Available wheat operations in Rosario and Chicago showed losses – 11.7.2018


In the afternoon of this Wednesday, even if they continue to maintain modest levels of business, the Rosario improving economic activity, mainly due to the increased number of wheat negotiations. This is added, repeat traditional customers which are once again active on the market. As regards prices, there were no major changes according to Tuesday.

In Chicago, the main grains were adjusted to low values. Future revenue soybean in corn they had moderate falls due to technical sales of investment funds in adjusting positions that are facing new USDA estimates. With their parts wheat closed due to the technical sale of investment funds and the withdrawal of external demand for US supplies.


In the afternoon this Wednesday an open offer for the purchase of soybeans on the local market was available $ 8,800 / t for contractual delivery.

Concluding contracts in Chicago closed the day on a bicycle drop marked by the adjustment of the positions of investment funds to a new report on supply and demand of the US Department of Agriculture. Oilseeders' reductions have been reduced as operators are waiting for the government to increase the forecast for the final soya stock in the United States.


During the bicycle this Wednesday there was an offer to buy wheat by unloading $ 6,200, without excluding the possibility of improvements, up to $ 3. Values ​​opened by new harvested wheat in December, January, February and March were set at 175, 178, 176 and 180 dollars per tonne for discharges.
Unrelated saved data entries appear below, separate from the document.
(* ===== verification/TimeInterval.v ===== *)
(** Class [TimeIntervalMonitor] of include/utils/TimeIntervalMonitor.h and
    src/TimeIntervalMonitor.cpp, which adds up the lengths of time intervals, and class
    [TimeStampCorrector] of src/TimeStampCorrector.cpp. *)

From S2P Require Import Prelude.

(** * TimeIntervalMonitor

    Time points are in nanoseconds, as the clock gives them; [mDeltaTime] is in
    microseconds. *)

Record TimeIntervalMonitor := mkTimeIntervalMonitor {
  mRunning : bool;
  mInitTime : Z;
  mLastTime : Z;
  mDeltaTime : Z;
}.

#[export] Instance TimeIntervalMonitor_eta : Eta TimeIntervalMonitor := fun r =>
  mkTimeIntervalMonitor (mRunning r) (mInitTime r) (mLastTime r) (mDeltaTime r).

(** [duration_cast<microseconds>] drops the fraction. *)
Definition to_microseconds (ns : Z) : Z := Z.quot ns 1000.

(** [now] is what the clock reads in the call. *)
Definition TimeIntervalMonitor_reset (now : Z) : TimeIntervalMonitor :=
  mkTimeIntervalMonitor false now now (to_microseconds (now - now)).

Definition stopTimeInterval (s : TimeIntervalMonitor) : TimeIntervalMonitor :=
  s <| mRunning := false |>.

Definition updateTimeInterval (s : TimeIntervalMonitor) (now : Z) : TimeIntervalMonitor :=
  if negb (mRunning s) then
    let s := s <| mDeltaTime := mDeltaTime s + to_microseconds (mLastTime s - mInitTime s) |> in
    let s := s <| mInitTime := now |> in
    let s := s <| mLastTime := mInitTime s |> in
    s <| mRunning := true |>
  else s <| mLastTime := now |>.

Definition getAccumulatedTimeInMicroSeconds (s : TimeIntervalMonitor) : Z :=
  u64 (mDeltaTime s + to_microseconds (mLastTime s - mInitTime s)).

(** * What it promises

    The intervals are what lies between the first and the last update of a run of
    updates; a stop closes an interval. *)

Inductive interval_op := Update (now : Z) | StopInterval.

Definition interval_step (s : TimeIntervalMonitor) (op : interval_op) : TimeIntervalMonitor :=
  match op with
  | Update now => updateTimeInterval s now
  | StopInterval => stopTimeInterval s
  end.

(** The open interval, if any, and the closed ones. *)
Definition intervals_step (st : option (Z * Z) * list (Z * Z)) (op : interval_op)
  : option (Z * Z) * list (Z * Z) :=
  let '(current, closed) := st in
  match op, current with
  | Update now, None => (Some (now, now), closed)
  | Update now, Some (first, _) => (Some (first, now), closed)
  | StopInterval, None => (None, closed)
  | StopInterval, Some i => (None, i :: closed)
  end.

Definition interval_length (i : Z * Z) : Z := to_microseconds (i.2 - i.1).

Definition total_length (st : option (Z * Z) * list (Z * Z)) : Z :=
  match st.1 with Some i => interval_length i | None => 0 end +
  foldr Z.add 0 (map interval_length st.2).

(** The monitor keeps an interval that has been stopped in its two time points until
    the next update. *)
Definition represents (s : TimeIntervalMonitor) (st : option (Z * Z) * list (Z * Z)) : Prop :=
  let held := to_microseconds (mLastTime s - mInitTime s) in
  let closed := foldr Z.add 0 (map interval_length st.2) in
  if mRunning s then st.1 = Some (mInitTime s, mLastTime s) /\ mDeltaTime s = closed
  else st.1 = None /\ mDeltaTime s + held = closed.

Lemma represents_step s st op : represents s st ->
  represents (interval_step s op) (intervals_step st op).
Proof.
  destruct s as [run ini last delta], st as [cur closed]; unfold represents; cbn.
  destruct run, op as [now|]; cbn; intros [-> Hd]; cbn;
    unfold interval_length at 1; cbn; split; done || lia.
Qed.

Lemma represents_total s st : represents s st ->
  mDeltaTime s + to_microseconds (mLastTime s - mInitTime s) = total_length st.
Proof.
  unfold represents, total_length; destruct (mRunning s); intros [-> <-]; [|lia].
  unfold interval_length; cbn; lia.
Qed.

(** After a reset and any sequence of updates and stops, the accumulated time is the
    sum of the lengths of all intervals, the closed ones and the open one, each from its
    first to its last update and counted in whole microseconds. *)
Theorem accumulated_time_correct now ops :
  getAccumulatedTimeInMicroSeconds (fold_left interval_step ops (TimeIntervalMonitor_reset now)) =
  u64 (total_length (fold_left intervals_step ops (None, []))).
Proof.
  assert (Hgo : forall s st, represents s st ->
    represents (fold_left interval_step ops s) (fold_left intervals_step ops st)).
  { induction ops as [|op ops IH]; intros s st Hr; cbn; [done|]; by apply IH, represents_step. }
  unfold getAccumulatedTimeInMicroSeconds.
  erewrite represents_total; [done|]; apply Hgo; unfold represents; cbn.
  by rewrite Z.sub_diag.
Qed.

(** * TimeStampCorrector *)

Definition NTP_CORRECTION_THLD : Z := 1000000000.

(** [current_time] is what [time] returns, cut to 32 bits, and [uptime] what [getUptime]
    returns, a [long]. *)
Definition correctTimeStamp (current_time uptime t : Z) : Z :=
  if NTP_CORRECTION_THLD <? u32 (current_time - t)
  then u32 (current_time - uptime + t) else t.

(** [sysinfo] answers with an error code or the uptime. *)
Definition getUptime (sysinfo : Z + Z) : Z :=
  match sysinfo with inl _ => 0 | inr uptime => uptime end.

(** A timestamp taken before the clock was set, that is a count of seconds since the
    start of the system, is moved to the time scale of the clock: the result lies as far
    before the current time as the uptime was ahead of the count. A timestamp of the last
    thousand million seconds is left as it is. *)
Theorem correctTimeStamp_correct current_time uptime t
    (Hc : 0 <= current_time < 4294967296) (Ht : 0 <= t <= uptime) (Hu : uptime <= current_time) :
  correctTimeStamp current_time uptime t =
  if NTP_CORRECTION_THLD <? current_time - t then current_time - (uptime - t) else t.
Proof.
  unfold correctTimeStamp; rewrite (u32_small (current_time - t)) by lia.
  case_if; [rewrite u32_small by lia; lia|done].
Qed.

Lemma correctTimeStamp_correct_witness :
  correctTimeStamp 1700000000 5000 1200 =
  if NTP_CORRECTION_THLD <? 1700000000 - 1200 then 1700000000 - (5000 - 1200) else 1200.
Proof. apply (correctTimeStamp_correct 1700000000 5000 1200); lia. Defined.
Wheat futures in Chicago cease on the day of declining business due to the technical sale of investment funds and the reduction of external demand for US supplies. CBOT wheat acted with instability, as traders were equated with contradictory export estimates Russia, the world's largest cereal exporter.


On a bicycle this day, the price offered by instant delivery maize was fixed at 4.650 $ / t, they offered $ 4,700 / t for delivery from the following week, just as for contractual delivery. In the futures business segment, $ 129 was offered for unloading in December, while for the new harvest the offered value was 142 USD / t for February, 140 USD / t for March, 137 USD / t for April / May, and US $ 135 / t for June / July. For most months, the delivery of new corn crop was an increase of $ 2 in terms of values ​​on Tuesday.

Revenue in corn in Chicago has slightly shrunk the day's sessions by technical sales in relocating the funds facing a new supply and demand report from the US Department of Agriculture. which will be announced on Thursday. The expectations of new ratings by the US government are limited by the possibility of major price deviations. Factors that affected the moderate fall in cereal prices were the gain of top achievements between the flow cycle and the pressure of weakness in the soybean market.